All of the packages recalled include the code "Est. P-963," according to Cargill, though packages were labeled under many different brands. Many of the recalled meats are under the label Honeysuckle White. Other brands include Riverside Ground Turkey; Natural Lean Ground Turkey; Fit & Active Lean Ground Turkey; Spartan Ground Turkey and Shady Brook Farms Ground Turkey Burgers. The recall also includes ground turkey products packaged under the HEB; Safeway; Kroger; Randall's; Tom Thumb and Giant Eagle grocery store brands.
The recall also includes some ground turkey that isn't labeled at all and some that went to food service establishments, according to Cargill.
Illnesses in the outbreak date back to March and have been reported in 26 states coast-to-coast. As of Tuesday, there were 78 cases and one death linked to the outbreak.
In announcing the recall, Cargill officials said all ground turkey production has been suspended at the Springdale plant until the company is able to determine the source of the contamination.
"Given our concern for what has happened, and our desire to do what is right for our consumers and customers, we are voluntarily removing our ground turkey products from the marketplace," said Steve Willardsen, president of Cargill's turkey processing business.
A chart on the CDC's website shows cases have occurred every month since early March, with spikes in May and early June. The latest reported cases were in mid-July, although the CDC said some recent cases may not have been reported yet. The CDC said the strain is resistant to many commonly prescribed antibiotics, which can make treatment more difficult.
Dr. Chris Braden, director of the division of Foodborne, Waterborne, and Environmental Diseases at the CDC said out of the 78 people that have been sickened, 22 people, or 38 percent have been hospitalized, which are higher numbers than normal.
“We are working to explore why this may be,” Braden said. “We know the strain is resistant to several antibiotics, which may increase hospitalization and failure of treatment.”
Braden said the good news is that this strain, known as Salmonella Heidelberg, does respond to several other commonly used antibiotics such as Cipro and Bactrim.
The states reporting the highest number sickened are Michigan and Ohio, with 10 each. Texas has reported nine illnesses; Illinois, seven; California, six; and Pennsylvania, five.

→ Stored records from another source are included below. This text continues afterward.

(** A turn of thread [id], [queued] when it has waited before: [true] with the record
    written, or [false] with the thread in the queue. *)
Definition record (id : Z) (queued : bool) (r : request) (cell : Z) (s : loginfo) : option (loginfo * Z * bool) :=
  let first := match waiting_ s with [] => false | w :: _ => w =? id end in
  if (record_size r <=? u32 (len_ s - len (buf_ s))) && (negb queued || first) then
    '(s, cell) ← record_now r cell s;
    let w := if first then tl (waiting_ s) else waiting_ s in
    Some (set_log s (buf_ s) w (log_epoch_ s) (quiescent_epoch_ s) (log_wake_epoch_ s) (flushed_epoch_ s), cell, true)
  else
    let w := if queued then waiting_ s else waiting_ s ++ [id] in
    Some (set_log s (buf_ s) w (log_epoch_ s) (quiescent_epoch_ s) (log_wake_epoch_ s) (flushed_epoch_ s), cell, false).

(** The locked part of a turn of [run]; [ge] is [global_log_epoch]. *)
Definition run_locked (recovering : bool) (ge we : Z) (s : loginfo) : loginfo :=
  let '(wk, qe) := if log_wake_epoch_ s =? we then (log_wake_epoch_ s, quiescent_epoch_ s) else (we, 0) in
  let '(buf, le, qe) :=
    if negb recovering && (len (buf_ s) =? 0) && negb (truthy qe) && negb (ge =? log_epoch_ s) && negb (ge =? we)
       && match waiting_ s with [] => true | _ => false end
    then (logrec_epoch_store logcmd_epoch ge ++ (if ge =? wk then logrec_base_store logcmd_wake else [])
            ++ logrec_base_store logcmd_quiesce, ge, ge)
    else (buf_ s, log_epoch_ s, qe) in
  if negb recovering && (0 <? len buf)
  then {| len_ := len_ s; buf_ := []; waiting_ := waiting_ s; log_epoch_ := le; quiescent_epoch_ := qe; log_wake_epoch_ := wk;
          flushed_epoch_ := flushed_epoch_ s; x_buf := Some (buf, le); file := file s |}
  else set_log s buf (waiting_ s) le qe wk (flushed_epoch_ s).
(** The rest of the turn: the write and the [fsync]. *)
Definition run_write (s : loginfo) : loginfo :=
  match x_buf s with
  | None => s
  | Some (b, e) =>
      {| len_ := len_ s; buf_ := buf_ s; waiting_ := waiting_ s; log_epoch_ := log_epoch_ s;
         quiescent_epoch_ := quiescent_epoch_ s; log_wake_epoch_ := log_wake_epoch_ s;
         flushed_epoch_ := e; x_buf := None; file := file s ++ b |}
  end.

(** A log and [global_wake_epoch] under the calls of threads, other logs that raise the cell, and
    the two parts of a turn of the logger, which takes no new buffer before it wrote the old. *)
Inductive log_op := Record (id : Z) (queued : bool) (r : request) | Wake (we : Z) | Locked (recovering : bool) (ge : Z) | Write.
Definition log_step (o : log_op) (s : loginfo) (cell : Z) : option (loginfo * Z * list request) :=
  match o with
  | Record id queued r =>
      '(s, cell, done) ← record id queued r cell s; Some (s, cell, if done : bool then [r] else [])
  | Wake we => Some (s, we, [])
  | Locked recovering ge =>
      match x_buf s with Some _ => None | None => Some (run_locked recovering ge cell s, cell, []) end
  | Write => Some (run_write s, cell, [])
  end.
Fixpoint log_run (os : list log_op) (s : loginfo) (cell : Z) : option (loginfo * Z * list request) :=
  match os with
  | [] => Some (s, cell, [])
  | o :: os =>
      '(s, cell, rs) ← log_step o s cell;
      '(s, cell, rs') ← log_run os s cell;
      Some (s, cell, rs ++ rs')
  end.

(** * Lemmas on the bytes *)

(** What a log is made of. *)
Inductive entry :=
| EEpoch (e : Z) | EWake | EQuiesce
| EKv (command : Z) (key val : list Z) (ts : Z) (pad : list Z)
| EDelta (key val : list Z) (prev_ts ts : Z) (pad : list Z).
Definition encode (x : entry) : list Z :=
  match x with
  | EEpoch e => logrec_epoch_store logcmd_epoch e
  | EWake => logrec_base_store logcmd_wake
  | EQuiesce => logrec_base_store logcmd_quiesce
  | EKv c k v t p => logrec_kv_store c k v t p
  | EDelta k v p t u => logrec_kvdelta_store logcmd_modify k v p t u
  end.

Twenty states have one to three reported illnesses linked to the outbreak, according to the CDC. They are Alabama, Arizona, Georgia, Iowa, Indiana, Kentucky, Louisiana, Massachusetts, Minnesota, Missouri, Mississippi, North Carolina, Nebraska, Nevada, New York, Oklahoma, Oregon, South Dakota, Tennessee and Wisconsin.
The CDC estimates that 50 million Americans each year get sick from food poisoning, including about 3,000 who die. Salmonella causes most of these cases, and federal health officials say they've made virtually no progress against it.
Government officials say that even contaminated ground turkey is safe to eat if it is cooked to 165 degrees. But it's also important that raw meat be handled properly before it is cooked and people wash their hands with soap for at least 20 seconds before and after handling the meat. Turkey and other meats should also be properly refrigerated or frozen and leftovers heated.
The most common symptoms of salmonella are diarrhea, abdominal cramps and fever within eight to 72 hours of eating a contaminated product. It can be life-threatening to people with weakened immune systems.
"It is regrettable that people may have become ill from eating one of our ground turkey products," said Willardsen -- "and, for anyone who did, we are truly sorry."
The Associated Press contributed to this report.